Lima’s words point to a painful and somewhat paradoxical consequence of Brazil’s racial fluidity. America’s politics of racial purity, which culminated in the notion that even one-drop of African blood made a person legally black, fostered solidarity among those targeted by discriminatory laws.

WHITENING LEGACY

In Brazil, however, the often admirable blurring of racial boundaries is a modern reality that — rather than stemming from colourblindness — is tainted with the sinister origins of state-sanctioned attempts to dilute, even dissolve, blackness.

When, in 1965, Ebony magazine set out to explore why, at the height of the US civil rights and African independence movements, black Brazilians had failed to mobilise in a similar fashion, it concluded that Brazil’s legacy of embranquecimento, or whitening, had a great deal to do with it.

In 2017, Neymar addressed racism in a speech at the United Nations, as a representative for the non-profit Handicap International. Back in Brazil, the public applauded his speech, interpreting it as a turning point in his willingness to wrestle with the issue.

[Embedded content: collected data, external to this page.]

(* ===== verification/FineInv.v ===== *)
(** The invariant of the CU-CP state under single actions.

    Between two actions of a handler the state is [cu_shape] rather than [cu_wf]: the RRC
    identifier generator may be ahead.  [grows] is what every action of every goroutine
    respects: objects stay, a DU keeps its identifier, an active AMF stays, the listener
    stays.  [yields_dispatchF1] and [yields_dispatch]: every action of every handler keeps
    the invariant, whatever the other goroutines do in between. *)
From S2P Require Import Prelude Prog GoNum GoText Asn1 Plmn Ies Net DuContext AmfContext UeContext CuState CuNgapOut CuRrc CuF1 CuNgapIn Init CuInv System SystemInv Fine.

Section Grows.
Context `{CO : Codec}.

Record grows (s s' : CuCpContext) : Prop := {
  gr_ues : ∀ l, is_Some (cells (ues s) !! l) → is_Some (cells (ues s') !! l);
  gr_dus : ∀ l d, cells (dus s) !! l = Some d →
    ∃ d', cells (dus s') !! l = Some d' ∧ DuId d' = DuId d;
  gr_active : amf_active s → amf_active s';
  gr_listening : is_Some (F1APListener s) → is_Some (F1APListener s')
}.
#[export] Instance grows_preorder : PreOrder grows.
Proof.
  split.
  - intros s. constructor; eauto.
  - intros s1 s2 s3 [] []. constructor; try (by auto).
    intros l d Hd. destruct (gr_dus0 l d Hd) as (d1 & H1 & E1).
    destruct (gr_dus1 l d1 H1) as (d2 & H2 & E2). exists d2. split; congruence.
Qed.
(** States that share their stores and their listener. *)
Lemma grows_same s s' :
  ues s' = ues s → dus s' = dus s → amfs s' = amfs s → F1APListener s' = F1APListener s →
  grows s s'.
Proof.
  intros Hu Hd Ha Hl. constructor; [by rewrite Hu|rewrite Hd; eauto| |by rewrite Hl].
  intros (l & a & H & Hs). exists l, a. by rewrite Ha.
Qed.
End Grows.

Section Actions.
Context `{CO : Codec}.
Variable (acc : list Z) (ng : Z).
#[local] Abbreviation I := (cu_inv acc ng cu_shape).
#[local] Abbreviation ok := (act_ok I grows).
#[local] Abbreviation yields := (yields I grows).

(** ** Actions *)
Lemma yields_read {A} (m : CU A) (Q : A → Prop) :
  (∀ s, I s → match m s with (s', Ok a) => s' = s ∧ Q a | _ => True end) → yields (act m) Q.
Proof.
  intros H. apply yields_act; [apply _|]. intros s Hs. unfold act_ok. specialize (H s Hs).
  destruct (m s) as [s' [a| |]]; [|done..]. destruct H as [-> ?]. done.
Qed.
Lemma yields_mret {A} (a : A) : yields (mret a) (λ _, True).
Proof. by intros s s' _ _. Qed.
Lemma yields_gets {A} (f : CuCpContext → A) : yields (act (gets f)) (λ _, True).
Proof. by apply yields_read. Qed.
Lemma yields_temp : yields (act (gets TempDuConn)) (conn_ok acc).
Proof. apply yields_read. intros s []. done. Qed.
Lemma yields_lift {A} (r : res A) : yields (act (lift r)) (λ _, True).
Proof. apply yields_read. by destruct r. Qed.
Lemma yields_deref {A} (o : option A) : yields (act (deref o)) (λ a, o = Some a).
Proof. apply yields_read. by destruct o. Qed.
Lemma yields_panics {A} p (Q : A → Prop) : yields (act (panics p)) Q.
Proof. by apply yields_read. Qed.
Lemma yields_get_ue p : yields (act (get_ue p)) (λ _, True).
Proof. apply yields_read. intros s _. rewrite get_ue_eq. by destruct (find (ues s) p). Qed.
Lemma yields_get_du p : yields (act (get_du p)) (du_ok acc).
Proof.
  apply yields_read. intros s []. rewrite get_du_eq. destruct (find (dus s) p) as [d|] eqn:E; [|done].
  apply find_Some in E as (l & _ & Hl). eauto.
Qed.
Lemma yields_get_amf p : yields (act (get_amf p)) (amf_ok ng).
Proof.
  apply yields_read. intros s []. rewrite get_amf_eq.
  destruct (find (amfs s) p) as [a|] eqn:E; [|done]. apply find_Some in E as (l & _ & Hl). eauto.
Qed.

Lemma yields_modify f :
  (∀ s, I s → I (f s) ∧ grows s (f s)) → yields (act (modify f)) (λ _, True).
Proof. intros H. apply yields_act; [apply _|]. intros s Hs. by destruct (H s Hs). Qed.
Lemma yields_log level f : yields (act (modify (push (EvLog level f)))) (λ _, True).
Proof.
  apply yields_modify. intros s Hs. split; [|by apply grows_same]. apply cu_inv_log; [apply _|]. exact Hs.
Qed.
Lemma yields_upd_ue p f :
  ue_update_ok f → yields (act (modify (λ s, s <| ues := upd_at p f (ues s) |>))) (λ _, True).
Proof.
  intros Hf. apply yields_modify. intros s []. split.
  - constructor; try done. apply shape_upd_ue; [done|]. intros l u _ _. apply Hf.
  - constructor; try done; [|eauto]. intros l. apply upd_at_is_Some.
Qed.
Lemma yields_set_conn p conn :
  conn_ok acc conn →
  yields (act (modify (λ s, s <| dus := upd_at p (set_conn conn) (dus s) |>))) (λ _, True).
Proof.
  intros Hc. apply yields_modify. intros s []. split.
  - constructor; try done; [by apply shape_set_conn|].
    intros l d [Hd|(d' & _ & _ & ->)]%upd_at_lookup; [eauto|exact Hc].
  - constructor; try done. intros l d Hd. destruct p as [k|]; [|eauto]. cbn.
    rewrite lookup_alter. case_decide; [subst|eauto]. rewrite Hd. cbn. by eexists.
Qed.
Lemma yields_f1 d k pdu :
  du_ok acc d → SctpConn d = Some k → yields (await (can_write k) (sctp_write k F1AP_PPID pdu)) (λ _, True).
Proof.
  intros Hd Hk. apply yields_await; [apply _|]. intros s [] _. split; [|split; [by apply grows_same|done]].
  constructor; try done; [by apply shape_push|]. apply Forall_app_2; [done|]. constructor; [|done].
  left. split; [done|]. by apply Hd.
Qed.
Lemma yields_ng a sc k pdu :
  amf_ok ng a → Tnla_SctpConn a = Some sc → SctpClient.conn sc = Some k →
  yields (await (can_write k) (sctp_write k NGAP_PPID pdu)) (λ _, True).
Proof.
  intros Ha Hsc Hk. apply yields_await; [apply _|]. intros s [] _. split; [|split; [by apply grows_same|done]].
  constructor; try done; [by apply shape_push|]. apply Forall_app_2; [done|]. constructor; [|done].
  right. split; [done|]. apply Ha. by exists sc.
Qed.
Lemma yields_CreateUeContext p plmn imeisv ns caps :
  yields (act (call_ue p (λ u, CreateUeContext u plmn imeisv ns caps))) (λ _, True).
Proof.
  apply yields_act; [apply _|]. intros s Hs. unfold act_ok.
  destruct (call_ue p (λ u, CreateUeContext u plmn imeisv ns caps) s) as [s' [[]| |]] eqn:E; [|done..].
  apply call_ue_Ok in E as (u & u' & Hu & Hc & ->). destruct Hs. split; [|split; [|done]].
  - constructor; try done. apply shape_upd_ue; [done|].
    by apply (CreateUeContext_update p plmn imeisv ns caps u u').
  - constructor; try done; [|eauto]. intros l. apply upd_at_is_Some.
Qed.

(** ** Sequences whose steps build on each other *)

(** The pointer of a fresh UE context is still valid when it becomes the current one. *)
Lemma yields_createUE duid crnti ident duUeId :
  yields (fine_createUE duid crnti ident duUeId) (λ _, True).
Proof.
  eapply yields_bind; [apply _|apply yields_gets|intros rrc _].
  eapply yields_bind; [apply _|apply yields_gets|intros loaded _].
  eapply yields_bind; [apply _|apply yields_modify|intros _ _].
  { intros s []. split; [|by apply grows_same]. constructor; try done. by apply shape_gen. }
  eapply yields_bind; [apply _|apply yields_gets|intros amf _].
  eapply yields_bind; [apply _|apply yields_get_amf|intros a _]. cbv zeta. intros s.
  eapply safe_bind; [apply _|apply (safe_act _ _ _ _ (λ p s1, is_Some (cells (ues s1) !! p)))|].
  - intros s1 _ []. split; [|split].
    + constructor; try done. apply shape_alloc_ue; [done|done|by left].
    + constructor; try done; [|eauto]. cbn. intros l Hl. rewrite lookup_insert.
      by case_decide; [eexists|].
    + cbn. rewrite lookup_insert_eq. by eexists.
  - intros p s1 s2 HR. apply HR.
  - intros p s1 _ _ Hp. eapply safe_bind; [apply _|apply (safe_act _ _ _ _ (λ _ _, True))|]; [|done|].
    + intros s2 HR []. split; [|split; [by apply grows_same|done]]. constructor; try done.
      apply shape_set_UE; [done|]. by apply HR.
    + intros _ s3 _ _ _ ?. done.
Qed.

(** The DU pool gets a pointer to a DU of that identifier. *)
Lemma yields_install_du d :
  IsActive d = true → zlen (ServedCells d) = 1 → SctpConn d = None →
  yields (fine_install_du (DuId d) d) (λ _, True).
Proof.
  intros Hact Hcells Hn s.
  set (at_du := λ (p : loc) (s1 : CuCpContext), ∃ d', cells (dus s1) !! p = Some d' ∧ DuId d' = DuId d).
  assert (∀ p s1 s2, grows s1 s2 → at_du p s1 → at_du p s2) as Hst.
  { intros p s1 s2 HR (d1 & H1 & E1). destruct (gr_dus _ _ HR _ _ H1) as (d2 & H2 & E2).
    exists d2. split; congruence. }
  eapply safe_bind; [apply _|apply (safe_act _ _ _ _ at_du)|]; [|eauto|].
  - intros s1 _ []. split; [|split].
    + constructor; try done; [by apply shape_alloc_du|]. intros l d'. cbn. rewrite lookup_insert.
      case_decide; [|eauto]. intros [= <-] c. by rewrite Hn.
    + constructor; try done. cbn. intros l d' Hl. rewrite lookup_insert_ne; [eauto|].
      intros <-. pose proof (wf_dus _ ci_wf (brk (dus s1)) ltac:(by eexists)). lia.
    + exists d. cbn. by rewrite lookup_insert_eq.
  - intros p s1 _ _ Hp. eapply safe_bind; [apply _|apply (safe_act _ _ _ _ (λ _, at_du p))|]; [|eauto|].
    + intros s2 HR []. destruct (Hst p s1 s2 HR Hp) as (d' & Hd' & E).
      split; [|split; [by apply grows_same|by exists d']]. constructor; try done.
      by eapply shape_pool.
    + intros [] s2 _ _ Hp2. eapply safe_bind; [apply _|apply (safe_act _ _ _ _ (λ _ _, True))|]; [|done|].
      * intros s3 HR []. destruct (Hst p s2 s3 HR Hp2) as (d' & Hd' & E).
        split; [|split; [by apply grows_same|done]]. constructor; try done.
        apply shape_set_DU; [done|by eexists].
      * intros _ s3 _ _ _ ?. done.
Qed.

Lemma yields_install_request req item plmn m n :
  yields (fine_install_du (req_GNBDUID req) (du_of_request req item plmn m n)) (λ _, True).
Proof.
  replace (req_GNBDUID req) with (DuId (du_of_request req item plmn m n))
    by (unfold du_of_request; by destruct (item_GNBDUSystemInformation item)).
  apply yields_install_du; unfold du_of_request; by destruct (item_GNBDUSystemInformation item).
Qed.

(** The goroutine signals readiness only after the AMF became active. *)
Lemma yields_handlerNgSetupResponse p m : yields (fine_handlerNgSetupResponse p m) (λ _, True).
Proof.
  intros s. eapply safe_bind; [apply _|apply (safe_act _ _ _ _ (λ _, amf_active))|]; [|by intros ??? []; auto|].
  - intros s1 _ H. unfold act_ok.
    destruct (call_amf p (λ a, amf_after_ng_setup a m) s1) as [s2 [[]| |]] eqn:E; [|done..].
    apply call_amf_Ok in E as (a & a' & (l & -> & Hl)%find_Some & Hm & ->). destruct H.
    assert (amf_active (s1 <| amfs := upd_at (Some l) (λ _, a') (amfs s1) |>)) as Hact.
    { exists l, a'. cbn. rewrite lookup_alter_eq, Hl. split; [done|]. by eapply amf_after_ng_setup_active. }
    split; [|split; [|done]]; [|by constructor; [..|done]; eauto].
    constructor; try done; [by apply shape_upd_amf|].
    intros l' b Hb. apply (upd_at_lookup (λ _, a') (Some l)) in Hb as [Hb|(b' & _ & _ & ->)]; [eauto|].
    intros k (sc & Hsc & Hk). apply (ci_amf l a Hl). exists sc.
    by rewrite <- (amf_after_ng_setup_tnla _ _ _ Hm).
  - intros [] s1 _ _ Hact. apply (safe_act _ _ _ _ (λ _ _, True)); [|done].
    intros s2 HR []. pose proof (gr_active _ _ HR Hact) as Hact2.
    split; [|split; [by apply grows_same|done]]. constructor; try done. by apply shape_ready.
Qed.
End Actions.

(** ** The handlers

    Walk through a handler, keeping what an action yields and what a test decides. *)
Ltac yields_step :=
  lazymatch goal with
  | |- yields _ _ (act (gets TempDuConn) ≫= _) _ =>
      eapply yields_bind; [apply _|apply yields_temp|intros]
  | |- yields _ _ (_ ≫= _) _ => eapply yields_bind; [apply _| |intros]
  | |- yields _ _ (mret _) _ => apply yields_mret
  | |- yields _ _ (act (gets _)) _ => apply yields_gets
  | |- yields _ _ (act (lift _)) _ => apply yields_lift
  | |- yields _ _ (act (deref _)) _ => apply yields_deref
  | |- yields _ _ (act (panics _)) _ => apply yields_panics
  | |- yields _ _ (act (get_ue _)) _ => apply yields_get_ue
  | |- yields _ _ (act (get_du _)) _ => apply yields_get_du
  | |- yields _ _ (act (get_amf _)) _ => apply yields_get_amf
  | |- yields _ _ (act (call_ue _ _)) _ => apply yields_CreateUeContext
  | |- yields _ _ (act (modify (push (EvLog _ _)))) _ => apply yields_log
  | |- yields _ _ (act (modify (λ s, s <| dus := upd_at _ (set_conn _) _ |>))) _ =>
      apply yields_set_conn; assumption
  | |- yields _ _ (act (modify (λ s, s <| ues := upd_at _ _ _ |>))) _ =>
      apply yields_upd_ue; intros ?; split; [split; reflexivity|unfold ue_state_legal; cbn; tauto]
  | |- yields _ _ (await _ (sctp_write _ F1AP_PPID _)) _ => cbv beta in *; eapply yields_f1; eassumption
  | |- yields _ _ (await _ (sctp_write _ NGAP_PPID _)) _ => cbv beta in *; eapply yields_ng; eassumption
  | |- yields _ _ (fine_createUE _ _ _ _) _ => apply yields_createUE
  | |- yields _ _ (fine_handlerNgSetupResponse _ _) _ => apply yields_handlerNgSetupResponse
  | |- yields _ _ (fine_install_du _ (du_of_request _ _ _ _ _)) _ => apply yields_install_request
  | |- yields _ _ (match ?x with _ => _ end) _ => destruct x eqn:?
  end.

Section Handlers.
Context `{CO : Codec}.
Variable (acc : list Z) (ng : Z).
#[local] Abbreviation I := (cu_inv acc ng cu_shape).
#[local] Abbreviation yields := (yields I grows).

Lemma yields_dispatchF1 raw : yields (fine_dispatchF1 raw) (λ _, True).
Proof. unfold fine_dispatchF1. cbv zeta. repeat yields_step. Qed.
Lemma yields_dispatch p raw : yields (fine_dispatch p raw) (λ _, True).
Proof. unfold fine_dispatch. cbv zeta. repeat yields_step. Qed.

(** The listener is set after the wait, when an AMF is active. *)
Lemma yields_wait : yields fine_wait (λ _, True).
Proof.
  intros s. eapply safe_bind; [apply _|apply (safe_await _ _ _ _ _ (λ _, amf_active))|];
    [|by intros ??? []; auto|].
  - intros s1 _ [] Hg. unfold signalled in Hg. case_bool_decide as Hr; [done|].
    split; [|split; [by apply grows_same|by apply ci_active; left]].
    constructor; try done; [by apply shape_ready|]. intros _. apply ci_active. by left.
  - intros [] s1 _ _ Hact. unfold fine_initF1APServer.
    eapply safe_bind; [apply _|apply (safe_act _ _ _ _ (λ _, amf_active))|]; [|by intros ??? []; auto|].
    { intros s2 HR H2. split; [exact H2|]. split; [by apply grows_same|]. by apply (gr_active s1 s2). }
    intros s2 s3 _ _ Hact3. destruct (SCTPListen (trace s2)).
    + apply (safe_act _ _ _ _ (λ _ _, True)); [|done]. intros s4 HR [].
      pose proof (gr_active _ _ HR Hact3). split; [|split; [|done]].
      * constructor; try done. by apply shape_listener.
      * constructor; try done; cbn; eauto.
    + eapply safe_bind; [apply _|apply (yields_log acc ng)|]. intros [] s4 _ _ _.
      by apply (safe_act _ _ _ _ (λ _ _, True)).
Qed.
Lemma yields_main p : yields (fine_main p) (λ _, True).
Proof.
  eapply yields_bind; [apply _| |intros [] _; apply yields_wait].
  unfold fine_SendNgSetupRequest. cbv zeta. repeat yields_step.
Qed.
End Handlers.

“This has been a problematic theme for years,” he said. “And it is prevalent within soccer. But incidents are occurring less and less. People are changing. The world is changing.”

HUMAN ACHIEVEMENT

When spectators — whether they be from England, the United States or India — see Brazil playing, they should resist any urge to romanticise the country as a living illustration of racial harmony. What they’re seeing, rather than a post-racial society, is a different country with distinct racial quagmires of its own.

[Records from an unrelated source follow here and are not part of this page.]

Lemma run_GetNRCellIdentity {B} (k : BitString → CU B) s :
  ids_hex s →
  (GetNRCellIdentity ≫= k) s =
    k {| Bytes := (DecodeString (ng_gnbId (ci s))).1 ++ [0; 0]; NumBits := 36 |} s.
Proof. intros []. unfold GetNRCellIdentity. run. by rewrite run_getGnbId. Qed.

Lemma run_GetPLMNIdentity {B} (k : list Z → CU B) s :
  (GetPLMNIdentity ≫= k) s = k (PlmnIdToNgap (mcc (ci s)) (mnc (ci s))) s.
Proof. unfold GetPLMNIdentity. by run. Qed.

(** [SendNasPdu]: one write to the AMF, of the message [nas_message]; the UE leaves
    state [UE_INITIALIZED]. *)
Lemma SendNasPdu_run nas ue amf s u a k buf :
  find (ues s) ue = Some u → ue_State u ∈ [UE_INITIALIZED; UE_ONGOING; UE_READY] →
  find (amfs s) amf = Some a → connected a k → ids_hex s →
  NgapEncode (nas_message s u nas) = (buf, None) →
  SendNasPdu nas ue amf s =
    (push (EvWrite k NGAP_PPID buf)
       (if ue_State u =? UE_INITIALIZED
        then put_ue ue (u <| ue_State := UE_ONGOING |>) s else s), Ok tt).
Proof.
  intros Hu Hst Ha Hk Hx Henc. pose proof Hx as [Hg Ht]. unfold SendNasPdu, nas_message in *.
  rewrite (run_get_ue _ u) by done. destruct (ue_State u =? UE_INITIALIZED) eqn:E.
  - unfold ngInitialUEMessage. run. rewrite run_getTac by done. run. rewrite run_GetPLMNIdentity.
    run. rewrite run_GetNRCellIdentity by done. run. rewrite (run_get_ue _ u) by done. run.
    fold (uli_of s). rewrite Henc. cbn. unfold send_to_amf.
    rewrite (run_with_ue _ _ _ u) by done. rewrite (run_get_amf _ a) by done.
    by rewrite (bind_Ok _ _ _ _ _ (SendNgap_run _ _ _ _ Hk)).
  - assert ((ue_State u =? UE_ONGOING) || (ue_State u =? UE_READY) = true) as ->.
    { repeat setoid_rewrite elem_of_cons in Hst. rewrite elem_of_nil in Hst. lia. }
    unfold ngUplinkNasTransport. run. rewrite (run_get_ue _ u) by done. run.
    rewrite run_GetNRCellIdentity by done. do 2 (run; rewrite run_GetPLMNIdentity). run.
    rewrite run_getTac by done. run.
    fold (uli_of s). rewrite Henc. unfold send_to_amf. rewrite (run_get_amf _ a) by done.
    by rewrite (bind_Ok _ _ _ _ _ (SendNgap_run _ _ _ _ Hk)).
Qed.

(** Associations that are up and accept the write. *)
Definition ready_amf (s : CuCpContext) (amf : option loc) (k : Z) : Prop :=
  ∃ a, find (amfs s) amf = Some a ∧ connected a k.
Definition ready_du (s : CuCpContext) (du : option loc) (d : GNBDU) (k : Z) : Prop :=
  find (dus s) du = Some d ∧ SctpConn d = Some k.
Definition writes_ok : Prop := ∀ h k pdu, SCTPWrite h k pdu = None.

Lemma run_SendNasPdu {B} nas ue amf s u k buf (c : unit → CU B) :
  find (ues s) ue = Some u → ue_State u ∈ [UE_INITIALIZED; UE_ONGOING; UE_READY] →
  ready_amf s amf k → ids_hex s → NgapEncode (nas_message s u nas) = (buf, None) →
  (SendNasPdu nas ue amf ≫= c) s =
    c tt (push (EvWrite k NGAP_PPID buf)
       (if ue_State u =? UE_INITIALIZED
        then put_ue ue (u <| ue_State := UE_ONGOING |>) s else s)).
Proof.
  intros Hu Hst (a & Ha & Hk) Hx Henc. apply bind_Ok. by apply (SendNasPdu_run _ _ _ _ u a).
Qed.

Lemma run_SendF1ap {B} d k pdu s (c : option string → CU B) :
  SctpConn d = Some k → writes_ok →
  (SendF1ap d pdu ≫= c) s = c None (push (EvWrite k F1AP_PPID pdu) s).
Proof.
  intros Hk Hw. apply bind_Ok. rewrite (SendF1ap_run _ _ _ _ Hk). by rewrite (Hw _ k pdu).
Qed.

Lemma run_SendNgap {B} a k pdu s (c : option string → CU B) :
  connected a k → (SendNgap a pdu ≫= c) s = c None (push (EvWrite k NGAP_PPID pdu) s).
Proof. intros Hk. apply bind_Ok. by apply SendNgap_run. Qed.

(** *** UL information transfer *)
Lemma handleULInformationTransfer_run ue nas s u k buf :
  find (ues s) ue = Some u → ready_amf s (AMF s) k → ids_hex s →
  NgapEncode (UplinkNASTransport (AmfUeNgapId u) (RanUeNgapId u) nas (uli_of s)) = (buf, None) →
  handleULInformationTransfer ue (Some (Some nas)) s =
    (push (EvWrite k NGAP_PPID buf) (put_ue ue (u <| ue_State := UE_ONGOING |>) s), Ok None).
Proof.
  intros Hu Ha Hx Henc. unfold handleULInformationTransfer.
  rewrite (run_get_ue _ u) by done. rewrite (run_with_ue _ _ _ u) by done. run.
  rewrite (run_SendNasPdu _ _ _ _ (u <| ue_State := UE_ONGOING |>) k buf); try done.
  - by eapply find_put_ue.
  - set_solver.
  - by destruct Hx.
Qed.

(** *** RRC Setup Complete *)
(** The 5G-S-TMSI bytes the message gives, [[]] when it gives none; and what they
    make of the UE context; [None] for a nil dereference and for bytes that do not
    decode. *)
Definition tmsi_bytes (u : GNBUe) (tv : TmsiValue) : option (list Z) :=
  match tv_Choice tv, Tmsi5gs_part1 u with
  | TmsiPart2, Some part1 => Some (Build5GSTMSI (tv_Part2 tv) part1)
  | TmsiFull, _ => Bytes <$> tv_Tmsi tv
  | _, _ => Some []
  end.
Definition tmsi_step (u : GNBUe) (v : option TmsiValue) : option GNBUe :=
  match v with
  | None => Some u
  | Some tv =>
      bs ← tmsi_bytes u tv;
      if 0 <? zlen bs then
        match Decode5GSTMSI bs with
        | inl t => Some (u <| Tmsi5gs := Some t |> <| Random_ue_identity := bs |>)
        | inr _ => None
        end
      else Some u
  end.

Lemma setup_complete_tmsi_run u tv bs s :
  tmsi_bytes u tv = Some bs → setup_complete_tmsi u tv s = (s, Ok bs).
Proof.
  unfold tmsi_bytes, setup_complete_tmsi.
  destruct (tv_Choice tv), (Tmsi5gs_part1 u), (tv_Tmsi tv); cbn; by intros [= <-].
Qed.

Lemma handleRrcSetupComplete_run ue v nas s u u' k buf :
  find (ues s) ue = Some u → tmsi_step u v = Some u' →
  ready_amf s (AMF s) k → ids_hex s →
  NgapEncode (InitialUEMessage (RanUeNgapId u') nas (uli_of s)
    RRCEstablishmentCauseMosignalling (Tmsi5gs u')) = (buf, None) →
  handleRrcSetupComplete ue
    (Some {| rsc_Ng_5G_S_TMSI_Value := v; rsc_DedicatedNAS_Message := Some nas |}) s =
  (push (EvWrite k NGAP_PPID buf) (put_ue ue (u' <| ue_State := UE_ONGOING |>) s), Ok None).
Proof.
  intros Hu Hv Ha Hx Henc. unfold handleRrcSetupComplete. run. cbn [rsc_Ng_5G_S_TMSI_Value].
  rewrite (bind_Ok _ _ _ (put_ue ue u' s) None).
  - rewrite (run_get_ue _ u') by by eapply find_put_ue.
    rewrite (run_with_ue _ _ _ u') by by eapply find_put_ue. run. cbn [rsc_DedicatedNAS_Message].
    run. rewrite (run_SendNasPdu _ _ _ _ (u' <| ue_State := UE_INITIALIZED |>) k buf); try done.
    + cbn. by rewrite !put_put_ue.
    + by repeat eapply find_put_ue.
    + set_solver.
    + by destruct Hx.
  - unfold tmsi_step in Hv. destruct v as [tv|].
    2:{ injection Hv as <-. by rewrite put_ue_same. }
    apply bind_Some in Hv as (bs & Hbs & Hv). rewrite (run_get_ue _ u) by done.
    rewrite (bind_Ok _ _ _ _ _ (setup_complete_tmsi_run _ _ _ _ Hbs)).
    destruct (0 <? zlen bs); [|injection Hv as <-; by rewrite put_ue_same].
    destruct (Decode5GSTMSI bs) as [t|e]; [|done]. injection Hv as <-.
    by rewrite (run_with_ue _ _ _ u).
Qed.

(** *** Security mode complete: the UE Context Setup Request *)
Definition ue_context_setup (u : GNBUe) (plmn : list Z) (cell : BitString) : F1Out :=
  UEContextSetupRequestOut
    {| ucs_GNBCUUEF1APID := i64 (RrcUeId u); ucs_GNBDUUEF1APID := Some (i64 (DuUeId u));
       ucs_SpCellID := {| PLMNIdentity := plmn; NRCellIdentity := cell |};
       ucs_ServCellIndex := 0; ucs_CGConfigInfo := [0x00];
       ucs_SRBsToBeSetupList := [2]; ucs_DRBsToBeSetupList := [0];
       ucs_SidelinkAMBR := 1000000000; ucs_CHOTrigger := CHOtriggerInterDUChoinitiation |}.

The World Cup is a wonderful event, showcasing the best of human achievement. And Brazil, with Neymar leading the way, have a good shot at winning it.

But this pageant of nations is also a reminder, on the 130th anniversary of slavery’s abolition, that the modern world, in all of its globalised splendour, still lacks a truly equal, multiracial society.

Cleuci de Oliveira is a journalist who has reported both in the United States and South America. Her work on race and Brazilian law has appeared in Foreign Policy, The Guardian and other outlets.